Para demostrar su parentesco, tenían la costumbre de implantarse quirúrgicamente adornos metálicos por todo el cuerpo. Hernosuifasai, por ejemplo, lucía unas deslumbrantes placas de cobre atornilladas a los parietales, su mandíbula remataba en un disco de metal plateado, y de sus hombros y rodillas pendían unas finas cadenas de metal, implantadas en el hueso por procedimientos burdos.

Hernosuifasai debía ser un entusiasta de las tradiciones, porque Rewansacelot tan sólo llevaba dos pernos con sus respectivas tuercas y chavetas atravesando los lóbulos de sus orejas, en tanto que Honihabalit se limitaba a un tornillo que agujereaba su tabique nasal, y Torlaharvanat llevaba pendientes hechos con resistencias en las orejas, nariz y mejillas. Muchos de los que se sometian a estos implantes morían a las pocas semanas, lo que se interpretaba como un signo de que la Ciudad no los admitía por hijos legítimos, aunque sin duda la verdadera causa es la poca asepsia de sus técnicas quirúrgicas.

Contrariamente a lo que se cree, en la selva no hace falta machete. Había tal oscuridad que pocas semillas germinaban, y los pasos entre los árboles se hallaban despejados. Esto no significa que fuera fácil caminar, porque el suelo era puro barro cubierto de hojarasca. Con frecuencia cruzábamos charcos y pequeños arroyos. La atmósfera era muy húmeda y calurosa, y no corría el viento.
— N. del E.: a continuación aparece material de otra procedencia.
(** C6: Whatever happens in a cycle - calls that fail, a cancelled run, an
    expired session, a changed or half-reconciled configuration - every token
    it leaves behind is earned.  The active token of a zone belongs to the
    active hash and a candidate to its own: each was stored for that hash
    before the cycle, or was returned by a run of the engine for this very zone
    in this cycle, under the configuration with that hash, whose result let the
    checkpoint advance and which had no start token or an earned one - or by
    the delta that follows a full run.  No token is left without a hash.
    Assumed: the engine and the catalog reconciliation write no token and no
    hash themselves, the first recording of the hash does not fail, and when
    the configuration changed every zone with an active token takes part. *)
Theorem cycle_tokens_are_earned library_states s' r :
  (∀ z, table s0 !! ENUM_CONFIG_HASH_KEY = None → table s0 !! sync_token_key z = None) → Forall lib_ok library_states →
  ((check_and_persist_enum_config_hash hash s0).2 = EnumInitial →
     table (check_and_persist_enum_config_hash hash s0).1 !! ENUM_CONFIG_HASH_KEY = Some hash) →
  (table s0 !! ENUM_CONFIG_HASH_KEY ≠ Some hash → ∀ z, is_Some (table s0 !! sync_token_key z) →
     ∃ lib, lib ∈ library_states ∧ has_active_passes lib = true ∧ zone_name lib = z) →
  run_cycle state_error has_db is_cancelled utc_now download_photos_with_sync reconcile_catalog_paths
    config library_states s0 = (s', r) →
  tokens_ok (table s').
Proof.
  intros Hn Hlibs Hinit Hall. unfold run_cycle.
  assert (Hok : tokens_ok (table s0)) by (split; [by apply earned_active|by intros; apply earned_candidate|done]).
  destruct (check_hashes has_db config library_states s0) as [s1 hs] eqn:E1.
  pose proof (check_hashes_reach _ _ _ _ E1 reach_start) as Hs1.
  apply check_hashes_ok in E1 as (Hok1 & Hhs & Htok1 & Hch); [|done..].
  set (active := List.filter has_active_passes library_states). set (start := {| pg_failed_count := 0 |}).
  assert (Hactive : Forall lib_ok active).
  { apply Forall_forall. intros lib Hin. apply elem_of_filterb in Hin as [Hin _]. by eapply Forall_forall in Hlibs. }
  destruct (sync_libraries _ _ _ _ _ _ _ _ _ _ _ _) as [s2 r2] eqn:E2.
  pose proof (sync_libraries_ok _ _ _ _ _ _ _ Hactive Hs1 Hok1 Hhs E2) as [Hok2 [Hh2 Hz2]].
  destruct r2 as [p|e]; [|by intros [= <- _]].
  destruct (if (_ : bool) then promote_reconciliation state_error config active s2 else (s2, Ok true)) as [s3 promoted] eqn:E3.
  assert (Hok3 : tokens_ok (table s3)).
  { destruct (hs_force_full_for_config_hash hs && _ && _ && _ && _) eqn:Hp; [|by injection E3 as <- _].
    apply andb_true_iff in Hp as [Hp _]. zbool.
    assert (hs_checkpoint_transition_state_safe hs = true) as Hsafe.
    { eapply sync_libraries_advance in E2; [|done]. cbn in E2. by apply andb_true_iff in E2 as [_ ?]. }
    assert (Hneq : table s0 !! ENUM_CONFIG_HASH_KEY ≠ Some hash).
    { apply Hch; [done|]. by apply (safe_changed _ _ Hhs). }
    unfold promote_reconciliation in E3.
    destruct (collect_candidates _ _ _ _) as [s4 r4] eqn:E4. apply collect_candidates_ok in E4 as [Ht4 Hc]; [|done..].
    destruct r4 as [[[us ds]|]|e]; [|injection E3 as <- _; by rewrite Ht4..].
    destruct (st_commit_checkpoint_transition _ s4) as [s5 r5] eqn:E5. apply commit_law in E5. rewrite Ht4 in E5.
    assert (tokens_ok (table s5)).
    { rewrite E5. destruct r5; [|done]. apply (promoted_ok active); [by apply Hc|done|].
      intros z Hz. destruct (decide (z ∈ zone_name <$> active)) as [(lib & -> & Hl)%list_elem_of_fmap|Hno]; [by exists lib|].
      rewrite Hz2, Htok1 in Hz by (intros lib Hl <-; destruct Hno; by apply list_elem_of_fmap_2).
      destruct (Hall Hneq z Hz) as (lib & Hin & Hact & Hzone). exists lib. split; [|done].
      by apply elem_of_filterb. }
    destruct r5; by injection E3 as <- _. }
  destruct promoted as [promoted|e]; [|by intros [= <- _]].
  destruct (match hs_pending_download_config_hash hs with Some _ => _ | None => _ end) as [s4 u] eqn:E4.
  intros [= <- _]. destruct (hs_pending_download_config_hash hs) as [dh|]; [|by injection E4 as <- _].
  destruct (pg_path_reconciliation_complete p && _ && _ && _); [|by injection E4 as <- _].
  apply commit_law in E4. rewrite E4. destruct u; [|done]. eapply tokens_ok_harmless; [|done].
  apply commit_neutral; cbn [metadata_updates metadata_deletes]; repeat (apply Forall_cons; split); try apply Forall_nil; cbn [fst]; auto.
Qed.
End Safety.
(* ===== verification/CycleClean.v ===== *)
(** * What a clean cycle has done

    A cycle that reports that the database token may advance, and that was not
    cut short by a shutdown, ran every library: the stored token of each one
    is past every change that was there when the cycle began.  This is the
    promise the sync loop relies on ([SyncLoopSpec.real_cycle_ok]).  A cycle that was
    cut short between two libraries makes the same report. *)
From S2P Require Import Prelude RustStr Types StateTypes StateDb Stats Checkpoint Finalize Cycle CycleSpec.

Section Clean.
Context {St AnyError : Type} `{TokenLaws St, AnchorJson} (state_error : StateError → AnyError).
Context (has_db : bool) (is_cancelled : St → bool) (utc_now : St → Z).
Context (download_photos_with_sync : SyncMode → LibraryState → St → St * result AnyError SyncResult).
Context (reconcile_catalog_paths : LibraryState → St → St * result AnyError (bool * SyncStats)).
Context (config : CycleConfig).
(** The log of changes of the account, of which [head s] are there, and the
    number of changes the token of a zone stands behind. *)
Context (head : St → nat) (change_at : nat → str) (zpos : str → str → nat).

Abbreviation hash := (enum_config_hash config).

Record later (s s' : St) : Prop := {
  later_head : (head s <= head s')%nat;
  later_cancelled : is_cancelled s = true → is_cancelled s' = true;
}.
Record passes (s s' : St) : Prop := { passes_harmless : harmless (table s) (table s'); passes_later : later s s' }.
#[export] Instance later_preorder : PreOrder later.
Proof. split; [by split|]. intros s1 s2 s3 [Ha1 Hb1] [Ha2 Hb2]. split; [lia|auto]. Qed.
#[export] Instance passes_preorder : PreOrder passes.
Proof. split; [by split|]. intros s1 s2 s3 [Ha1 Hb1] [Ha2 Hb2]. split; by etrans. Qed.

(** The token [t] of the zone [z] is past the first [n] changes of the account. *)
Definition reached (n : nat) (z t : str) : Prop := ∀ i, (i < n)%nat → change_at i = z → (i < zpos z t)%nat.

Record timed : Prop := {
  td_get k s s' r : st_get_metadata k s = (s', r) → later s s';
  td_set k v s s' r : st_set_metadata k v s = (s', r) → later s s';
  td_delete p s s' r : st_delete_metadata_by_prefix p s = (s', r) → later s s';
  td_commit t s s' r : st_commit_checkpoint_transition t s = (s', r) → later s s';
  td_download m lib s s' r : download_photos_with_sync m lib s = (s', r) → passes s s';
  td_reconcile lib s s' r : reconcile_catalog_paths lib s = (s', r) → passes s s';
  (** A token a run proves is past what was there when the run began. *)
  td_reaches m lib s s' r t : download_photos_with_sync m lib s = (s', Ok r) → proves config lib r t →
    reached (head s) (zone_name lib) t;
}.
Hypothesis Ht : timed.
Hypothesis Hcolon : no_colon hash.

Lemma get_passes k s s' r : st_get_metadata k s = (s', r) → passes s s' ∧ table s' = table s ∧ ∀ v, r = Ok v → v = table s !! k.
Proof. intros E. pose proof (get_law _ _ _ _ E) as [Heq Hv]. split; [|done]. split; [by rewrite Heq|by eapply td_get]. Qed.
Lemma set_passes k v s s' r : neutral k → st_set_metadata k v s = (s', r) → passes s s'.
Proof. intros Hk E. split; [by eapply harmless_set|by eapply td_set]. Qed.

Lemma reached_le n n' z t : (n <= n')%nat → reached n' z t → reached n z t.
Proof. intros Hn Hr i Hi. apply Hr. lia. Qed.

(** ** One library *)

Lemma bridge_reaches m hs lib s s1 r s2 r2 : download_photos_with_sync m lib s = (s1, Ok r) →
  bridge_from_prior state_error has_db download_photos_with_sync config hs lib r s1 = (s2, r2) →
  passes s1 s2 ∧ ∀ r' basis t, r2 = Ok (r', basis) → proves config lib r' t → reached (head s) (zone_name lib) t.
Proof.
  intros Hrun. assert (Hdirect : ∀ t, proves config lib r t → reached (head s) (zone_name lib) t) by (intros; by eapply td_reaches).
  assert (Hl : later s s1) by (eapply td_download in Hrun as [_ ?]; done).
  unfold bridge_from_prior. destruct (bool_decide _ && _ && _).
  2: { intros [= <- <-]. split; [done|]. intros r' basis t [= <- _]. apply Hdirect. }
  destruct (if has_db then _ else _) as [s3 prior] eqn:E.
  assert (Hp3 : passes s1 s3).
  { destruct has_db; [|by injection E as <- _]. destruct (st_get_metadata _ s1) as [s4 r4] eqn:Eg.
    apply get_passes in Eg as [Hp _]. destruct r4; by injection E as <- _. }
  destruct prior as [[t0|]|e]; [|intros [= <- <-]; split; [done|]; intros r' basis t [= <- _]; apply Hdirect|by intros [= <- <-]].
  destruct (source_checkpoint_decision r _ _ CompleteInventory); [|intros [= <- <-]; split; [done|]; intros r' basis t' [= <- _]; apply Hdirect].
  destruct (download_photos_with_sync (Incremental t0) lib s3) as [s5 [bridge|e]] eqn:Eb; intros [= <- <-];
    (split; [etrans; [done|by eapply td_download]|]); [|done].
  intros r' basis' t [= Hr'] Hpr. apply (f_equal fst) in Hr'. cbn [fst] in Hr'. rewrite <- Hr' in Hpr. apply merge_bridge_proves in Hpr as [_ Hpr].
  eapply reached_le; [|by eapply td_reaches]. etrans; [apply Hl|apply Hp3].
Qed.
Pronto estuvimos bañados en sudor.

Alrededor nuestro, la selva zumbaba llena de vida animal, principalmente aves e insectos. Numerosos bichos nos picaban o revoloteaban, tratando de tomar gotas de nuestro sudor. De no ser por la sensación de que nos iban a tirotear de vez en cuando, casi hubiera disfrutado del paseo.

De repente, alguien dio un grito. Nos tiramos (me tiraron más bien) entre los árboles buscando refugio. A pesar de esto nadie disparó.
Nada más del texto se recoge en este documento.